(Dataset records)
(* ===== verification/PyTime.v ===== *)
(** * Python datetimes

    A [datetime] is its wall clock, in microseconds since
    0001-01-01T00:00:00, and its UTC offset in microseconds when it is aware.
    Python bounds the wall clock to the years 1 to 9999 and raises
    [OverflowError] outside; the model's axis is unbounded.  [isoformat]
    goes through the proleptic Gregorian calendar, translated from the
    standard library's ordinal arithmetic. *)

From S2P Require Import Prelude PyStr.

Open Scope Z_scope.

Record datetime : Type := DT { dt_wall : Z; dt_off : option Z }.

#[export] Instance datetime_eq_dec : EqDecision datetime.
Proof. solve_decision. Defined.

Definition US_PER_SECOND : Z := 1000000.
Definition US_PER_DAY : Z := 86400 * US_PER_SECOND.

(** [timedelta(milliseconds=n)], in microseconds. *)
Definition ms (n : Z) : Z := n * 1000.

Definition aware (d : datetime) : bool := match dt_off d with Some _ => true | None => false end.

(** The instant of an aware datetime; a naive one is read as UTC. *)
Definition instant (d : datetime) : Z := dt_wall d - default 0 (dt_off d).

Definition utc (us : Z) : datetime := DT us (Some 0).

(** [value.astimezone(UTC)] for an aware value whose instant is a
    representable one. *)
Definition astimezone_utc (d : datetime) : datetime := utc (instant d).

(** The walls of the years 1 to 9999. *)
Definition MAX_WALL : Z := 3652059 * US_PER_DAY.

Definition in_years (w : Z) : bool := (0 <=? w) && (w <? MAX_WALL).

(** [value.astimezone(UTC)] for an aware value: an instant outside the years
    1 to 9999 overflows. *)
Definition to_utc (d : datetime) : res datetime :=
  if in_years (instant d) then Ok (astimezone_utc d) else Err OverflowError.

(** [utils/time.py: normalize_utc]: naive values are UTC, aware values are
    converted. *)
Definition normalize_utc (v : option datetime) : option datetime :=
  match v with
  | None => None
  | Some d =>
      match dt_off d with
      | None => Some (DT (dt_wall d) (Some 0))
      | Some _ => Some (astimezone_utc d)
      end
  end.

(** [d + timedelta(...)]. *)
Definition dt_add (d : datetime) (us : Z) : datetime := DT (dt_wall d + us) (dt_off d).

(** Comparison of two aware datetimes. *)
Definition dt_le (a b : datetime) : bool := instant a <=? instant b.
Definition dt_lt (a b : datetime) : bool := instant a <? instant b.
Definition dt_eq (a b : datetime) : bool := instant a =? instant b.

(** What SQLite keeps of a [DateTime] column: the wall clock.  SQLAlchemy's
    SQLite storage format has no offset field, so the offset is dropped on
    write and a naive value comes back. *)
Definition sqlite_store (d : datetime) : Z := dt_wall d.
Definition sqlite_load (wall : Z) : datetime := DT wall None.

(** ** Calendar *)

Definition divmod (a b : Z) : Z * Z := (a / b, a mod b).

Definition days_before_month (month : Z) : Z :=
  nth (Z.to_nat month) [-1; 0; 31; 59; 90; 120; 151; 181; 212; 243; 273; 304; 334]%Z 0.

Definition days_in_month (month : Z) : Z :=
  nth (Z.to_nat month) [-1; 31; 28; 31; 30; 31; 30; 31; 31; 30; 31; 30; 31]%Z 0.

Definition b2z (b : bool) : Z := if b then 1 else 0.

(** Year, month and day of a proleptic Gregorian ordinal (day 1 is
    0001-01-01). *)
Definition ord2ymd (ordinal : Z) : Z * Z * Z :=
  let '(n400, n) := divmod (ordinal - 1) 146097 in
  let '(n100, n) := divmod n 36524 in
  let '(n4, n) := divmod n 1461 in
  let '(n1, n) := divmod n 365 in
  let year := n400 * 400 + 1 + n100 * 100 + n4 * 4 + n1 in
  if (n1 =? 4) || (n100 =? 4) then (year - 1, 12, 31)
  else
    let leapyear := (n1 =? 3) && (negb (n4 =? 24) || (n100 =? 3)) in
    let month := Z.shiftr (n + 50) 5 in
    let preceding := days_before_month month + b2z ((2 <? month) && leapyear) in
    if n <? preceding then
      let month' := month - 1 in
      let preceding' := preceding - (days_in_month month' + b2z ((month' =? 2) && leapyear)) in
      (year, month', n - preceding' + 1)
    else (year, month, n - preceding + 1).

Definition is_leap (year : Z) : bool :=
  (year mod 4 =? 0) && (negb (year mod 100 =? 0) || (year mod 400 =? 0)).

Definition ymd2ord (year month day : Z) : Z :=
  let y := year - 1 in
  y * 365 + y / 4 - y / 100 + y / 400
  + (days_before_month month + b2z ((2 <? month) && is_leap year)) + day.

(** [value.isoformat(timespec="microseconds")] of a UTC value. *)
Definition iso_date (wall : Z) : string :=
  let '(y, m, d) := ord2ymd (wall / US_PER_DAY + 1) in
  fmt_zero 4 y +:+ "-" +:+ fmt_zero 2 m +:+ "-" +:+ fmt_zero 2 d.

Definition iso_clock (wall : Z) : string :=
  let s := (wall mod US_PER_DAY) / US_PER_SECOND in
  fmt_zero 2 (s / 3600) +:+ ":" +:+ fmt_zero 2 ((s / 60) mod 60) +:+ ":" +:+ fmt_zero 2 (s mod 60).

Definition iso_us (wall : Z) : string := fmt_zero 6 (wall mod US_PER_SECOND).

Definition isoformat_us (d : datetime) : string :=
  iso_date (dt_wall d) +:+ "T" +:+ iso_clock (dt_wall d) +:+ "." +:+ iso_us (dt_wall d) +:+ "+00:00".

(** [value.isoformat()] of a UTC value: the microseconds only when present. *)
Definition isoformat (d : datetime) : string :=
  if dt_wall d mod US_PER_SECOND =? 0
  then iso_date (dt_wall d) +:+ "T" +:+ iso_clock (dt_wall d) +:+ "+00:00"
  else isoformat_us d.

(** [value.isoformat()] of a naive value. *)
Definition naive_isoformat (wall : Z) : string :=
  iso_date wall +:+ "T" +:+ iso_clock wall
  +:+ (if wall mod US_PER_SECOND =? 0 then "" else "." +:+ iso_us wall).

(** A UTC datetime from its calendar fields, for concrete inputs. *)
Definition utc_at (y mo d h mi s : Z) : datetime :=
  utc ((ymd2ord y mo d - 1) * US_PER_DAY + ((h * 60 + mi) * 60 + s) * US_PER_SECOND).

(** ** Laws *)

Lemma instant_utc us : instant (utc us) = us.
Proof. unfold instant, utc; simpl; lia. Qed.

Lemma astimezone_instant d : instant (astimezone_utc d) = instant d.
Proof. apply instant_utc. Qed.

Lemma to_utc_ok d u : to_utc d = Ok u ↔ in_years (instant d) = true ∧ u = astimezone_utc d.
Proof. unfold to_utc. destruct (in_years (instant d)); naive_solver. Qed.

(** An aware value whose UTC form exists. *)
Definition representable (d : datetime) : bool := aware d && in_years (instant d).

Lemma normalize_utc_instant d d' : normalize_utc (Some d) = Some d' → instant d' = instant d.
Proof.
  unfold normalize_utc. destruct d as [w [o|]]; intros [= <-]; unfold astimezone_utc, instant, utc; simpl; lia.
Qed.

Lemma normalize_utc_off v d : normalize_utc v = Some d → dt_off d = Some 0.
Proof. destruct v as [[w [o|]]|]; simpl; intros [=]; by subst. Qed.

Lemma normalize_utc_idemp v : normalize_utc (normalize_utc v) = normalize_utc v.
Proof.
  destruct v as [[w [o|]]|]; simpl; unfold astimezone_utc, instant, utc; simpl;
    by rewrite ?Z.sub_0_r.
Qed.

Lemma normalize_utc_None v : normalize_utc v = None ↔ v = None.
Proof. destruct v as [[w [o|]]|]; simpl; split; done. Qed.

(** A UTC value survives a round trip through a SQLite column. *)
Lemma sqlite_roundtrip_utc d :
  dt_off d = Some 0 → normalize_utc (Some (sqlite_load (sqlite_store d))) = Some d.
Proof. destruct d as [w o]; simpl; by intros ->. Qed.

#[export] Hint Rewrite instant_utc astimezone_instant normalize_utc_idemp : py.

Example isoformat_example :
  isoformat_us (utc_at 2026 8 29 13 5 9) = "2026-08-29T13:05:09.000000+00:00".
Proof. vm_compute. reflexivity. Qed.

Example ord2ymd_leap : ord2ymd (ymd2ord 2024 2 29) = (2024, 2, 29).
Proof. vm_compute. reflexivity. Qed.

**Task details:** Scan the entries above for the line containing "nth (Z.to_nat month) [-1; 31;", and copy it and all lines after it exactly, down to and including the line containing "let month := Z.shiftr (n + 50) 5 in".

**Answer box:**
  nth (Z.to_nat month) [-1; 31; 28; 31; 30; 31; 30; 31; 31; 30; 31; 30; 31]%Z 0.

Definition b2z (b : bool) : Z := if b then 1 else 0.

(** Year, month and day of a proleptic Gregorian ordinal (day 1 is
    0001-01-01). *)
Definition ord2ymd (ordinal : Z) : Z * Z * Z :=
  let '(n400, n) := divmod (ordinal - 1) 146097 in
  let '(n100, n) := divmod n 36524 in
  let '(n4, n) := divmod n 1461 in
  let '(n1, n) := divmod n 365 in
  let year := n400 * 400 + 1 + n100 * 100 + n4 * 4 + n1 in
  if (n1 =? 4) || (n100 =? 4) then (year - 1, 12, 31)
  else
    let leapyear := (n1 =? 3) && (negb (n4 =? 24) || (n100 =? 3)) in
    let month := Z.shiftr (n + 50) 5 in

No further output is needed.